**The task**
Produce a verbatim transcription of the records below, beginning at the line containing "Definition fmtBytes (b" and ending at the final line; include only those lines.

**Provided entries**
# # # # # # #

(* ===== verification/CCIPReaders.v ===== *)
(** [src/pkg/loop/internal/relayer/pluginprovider/ext/ccip]: the readers that
    the CCIP plugins use, behind gRPC.  This file has the data of
    [src/pkg/types/ccip] with their messages ([CCIPData]), the gas price
    estimators ([GasEstimatorRPC]), the reader of the off-ramp ([OffRampRPC])
    and that of the commit store ([CommitStoreRPC]); the others are in
    CCIPRegistryRPC.v.

    A reader is the function from the calls of its interface to its answers, on
    a state [W] of its own.  The messages are those that these clients and
    servers make: the message fields that they read are set.  A slice is a list,
    whether it is nil or empty; an absent big integer is [None]. *)

From Stdlib.Strings Require Import Ascii.
From S2P Require Import Prelude GoBytes GoStrings Values Messages ContractWriterRPC ReportingRPC RemoteErrors.
Import Messages.

Module CCIPData.
Import RemoteErrors.RemoteErrors ReportingRPC.ReportingRPC ContractWriterRPC.ContractWriterRPC.

(** [timestamppb]: a time is its Unix seconds and nanoseconds; it arrives in
    UTC. *)
Abbreviation time := (Z * Z)%type.
Definition timeOK (t : time) : Prop := inS 64 t.1 ∧ (0 <= t.2 < 10 ^ 9)%Z.
Class TimestampPb := {
  pbTimestamp : Type;
  timestampNew : time → pbTimestamp;
  AsTime : pbTimestamp → time;
  AsTime_New t : timeOK t → AsTime (timestampNew t) = t
}.

(** *** models.go and utils.go *)

(** [FinalizedStatus] is an int; the enumeration of the messages has the names
    in another order. *)
Inductive FinalityStatus := FinalityStatus_Unknown | FinalityStatus_Finalized | FinalityStatus_NotFinalized | FinalityStatus_other (n : Z).
Definition FinalizedStatusUnknown : Z := 0.
Definition FinalizedStatusFinalized : Z := 1.
Definition FinalizedStatusNotFinalized : Z := 2.

Definition finalityStatus (finalized : FinalityStatus) : Z :=
  match finalized with
  | FinalityStatus_Finalized => FinalizedStatusFinalized
  | FinalityStatus_NotFinalized => FinalizedStatusNotFinalized
  | _ => FinalizedStatusUnknown
  end.
Definition finalityStatusToPB (finalized : Z) : FinalityStatus :=
  if (finalized =? FinalizedStatusFinalized)%Z then FinalityStatus_Finalized
  else if (finalized =? FinalizedStatusNotFinalized)%Z then FinalityStatus_NotFinalized
  else FinalityStatus_Unknown.

Record TxMeta := mkTxMeta { BlockTimestampUnixMilli : Z; BlockNumber : Z; TxHash : string; LogIndex : Z; Finalized : Z }.
Record pbTxMeta := mkPbTxMeta { pbBlockTimestampUnixMilli : Z; pbBlockNumber : Z; pbTxHash : string; pbLogIndex : Z; pbFinalized : FinalityStatus }.

Definition txMetaToPB (t : TxMeta) : pbTxMeta :=
  mkPbTxMeta (BlockTimestampUnixMilli t) (BlockNumber t) (TxHash t) (LogIndex t) (finalityStatusToPB (Finalized t)).
Definition txMeta (m : pbTxMeta) : TxMeta :=
  mkTxMeta (pbBlockTimestampUnixMilli m) (pbBlockNumber m) (pbTxHash m) (pbLogIndex m) (finalityStatus (pbFinalized m)).

Definition IsFinalized (t : TxMeta) : bool := (Finalized t =? FinalizedStatusFinalized)%Z.
Definition WithFinalityStatus (finalizedBlockNumber : Z) (t : TxMeta) : TxMeta :=
  mkTxMeta (BlockTimestampUnixMilli t) (BlockNumber t) (TxHash t) (LogIndex t)
    (if decide (BlockNumber t <= finalizedBlockNumber)%Z then FinalizedStatusFinalized else FinalizedStatusNotFinalized).

Definition Strings (a : list string) : list string := a.
Definition MakeAddresses (s : list string) : list string := s.

(** *** Messages of a lane *)

Definition Hash : Type := list byte.        (* [32]byte *)
Definition zeroHash : Hash := replicate 32 x00.

Record TokenAmount := mkTokenAmount { Token : string; Amount : option Z }.
Record pbTokenAmount := mkPbTokenAmount { pbToken : string; pbAmount : option pbBigInt }.

Record EVM2EVMMessage := mkMessage {
  SequenceNumber : Z; GasLimit : option Z; Nonce : Z; MessageID : Hash; SourceChainSelector : Z; Sender : string; Receiver : string; Strict : bool;
  FeeToken : string; FeeTokenAmount : option Z; Data : list byte; TokenAmounts : list TokenAmount; SourceTokenData : list (list byte);
  MessageHash : Hash                        (* Hash, computed *)
}.
Record pbEVM2EVMMessage := mkPbMessage {
  pbSequenceNumber : Z; pbGasLimit : option pbBigInt; pbNonce : Z; pbMessageId : list byte; pbSourceChainSelector : Z; pbSender : string; pbReceiver : string;
  pbStrict : bool; pbFeeToken : string; pbFeeTokenAmount : option pbBigInt; pbData : list byte; pbTokenAmounts : list pbTokenAmount; pbSourceTokenData : list (list byte)
}.

Definition tokenAmountSlicePB (l : list TokenAmount) : list pbTokenAmount := (λ t, mkPbTokenAmount (Token t) (NewBigIntFromInt (Amount t))) <$> l.
Definition tokenAmountSlice (l : list pbTokenAmount) : list TokenAmount := (λ t, mkTokenAmount (pbToken t) (Int (pbAmount t))) <$> l.

(** [%v] of a byte slice. *)
Definition fmtBytes (b : list byte) : string := ("[" ++ String.concat " " ((λ c, Itoa (Z.of_N (Byte.to_N c))) <$> b) ++ "]")%string.

Section convert.
Context `{GRPCStatus} (fmtMessage : pbEVM2EVMMessage → string).

(** [fmt.Errorf] with a [%w] verb at its end. *)
Definition wrapf (prefix : string) (e : error) : error := EWrap (prefix ++ text e) [e].

Definition hash (h : list byte) : outcome error Hash :=
  if decide (length h ≠ 32) then Err (EText "hash length is not 32 bytes") else Ok h.

Definition evm2EVMMessage (m : pbEVM2EVMMessage) : outcome error EVM2EVMMessage :=
  let? msgID := map_err (wrapf ("failed to convert message id (" ++ fmtBytes (pbMessageId m) ++ "): ")) (hash (pbMessageId m)) in
  Ok (mkMessage (pbSequenceNumber m) (Int (pbGasLimit m)) (pbNonce m) msgID (pbSourceChainSelector m) (pbSender m) (pbReceiver m) (pbStrict m)
        (pbFeeToken m) (Int (pbFeeTokenAmount m)) (pbData m) (tokenAmountSlice (pbTokenAmounts m)) (pbSourceTokenData m) zeroHash).

Definition evm2EVMMessagePB (m : EVM2EVMMessage) : pbEVM2EVMMessage :=
  mkPbMessage (SequenceNumber m) (NewBigIntFromInt (GasLimit m)) (Nonce m) (MessageID m) (SourceChainSelector m) (Sender m) (Receiver m) (Strict m)
    (FeeToken m) (NewBigIntFromInt (FeeTokenAmount m)) (Data m) (tokenAmountSlicePB (TokenAmounts m)) (SourceTokenData m).

Definition evm2EVMMessageSlice (l : list pbEVM2EVMMessage) : outcome error (list EVM2EVMMessage) := omapM evm2EVMMessage l.
(** [evm2EVMMessageToPB] and [tokenAmountSliceToPB] of offramp.go are the
    functions above. *)
Definition evm2EVMMessageSliceToPB (l : list EVM2EVMMessage) : list pbEVM2EVMMessage := evm2EVMMessagePB <$> l.

Record EVM2EVMMessageWithTxMeta := mkWithTxMeta { msgTxMeta : TxMeta; msgMessage : EVM2EVMMessage }.
Record pbEVM2EVMMessageWithTxMeta := mkPbWithTxMeta { pbMsgTxMeta : pbTxMeta; pbMsgMessage : pbEVM2EVMMessage }.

# # # # # # #

**Your solution**
Definition fmtBytes (b : list byte) : string := ("[" ++ String.concat " " ((λ c, Itoa (Z.of_N (Byte.to_N c))) <$> b) ++ "]")%string.

Section convert.
Context `{GRPCStatus} (fmtMessage : pbEVM2EVMMessage → string).

(** [fmt.Errorf] with a [%w] verb at its end. *)
Definition wrapf (prefix : string) (e : error) : error := EWrap (prefix ++ text e) [e].

Definition hash (h : list byte) : outcome error Hash :=
  if decide (length h ≠ 32) then Err (EText "hash length is not 32 bytes") else Ok h.

Definition evm2EVMMessage (m : pbEVM2EVMMessage) : outcome error EVM2EVMMessage :=
  let? msgID := map_err (wrapf ("failed to convert message id (" ++ fmtBytes (pbMessageId m) ++ "): ")) (hash (pbMessageId m)) in
  Ok (mkMessage (pbSequenceNumber m) (Int (pbGasLimit m)) (pbNonce m) msgID (pbSourceChainSelector m) (pbSender m) (pbReceiver m) (pbStrict m)
        (pbFeeToken m) (Int (pbFeeTokenAmount m)) (pbData m) (tokenAmountSlice (pbTokenAmounts m)) (pbSourceTokenData m) zeroHash).

Definition evm2EVMMessagePB (m : EVM2EVMMessage) : pbEVM2EVMMessage :=
  mkPbMessage (SequenceNumber m) (NewBigIntFromInt (GasLimit m)) (Nonce m) (MessageID m) (SourceChainSelector m) (Sender m) (Receiver m) (Strict m)
    (FeeToken m) (NewBigIntFromInt (FeeTokenAmount m)) (Data m) (tokenAmountSlicePB (TokenAmounts m)) (SourceTokenData m).

Definition evm2EVMMessageSlice (l : list pbEVM2EVMMessage) : outcome error (list EVM2EVMMessage) := omapM evm2EVMMessage l.
(** [evm2EVMMessageToPB] and [tokenAmountSliceToPB] of offramp.go are the
    functions above. *)
Definition evm2EVMMessageSliceToPB (l : list EVM2EVMMessage) : list pbEVM2EVMMessage := evm2EVMMessagePB <$> l.

Record EVM2EVMMessageWithTxMeta := mkWithTxMeta { msgTxMeta : TxMeta; msgMessage : EVM2EVMMessage }.
Record pbEVM2EVMMessageWithTxMeta := mkPbWithTxMeta { pbMsgTxMeta : pbTxMeta; pbMsgMessage : pbEVM2EVMMessage }.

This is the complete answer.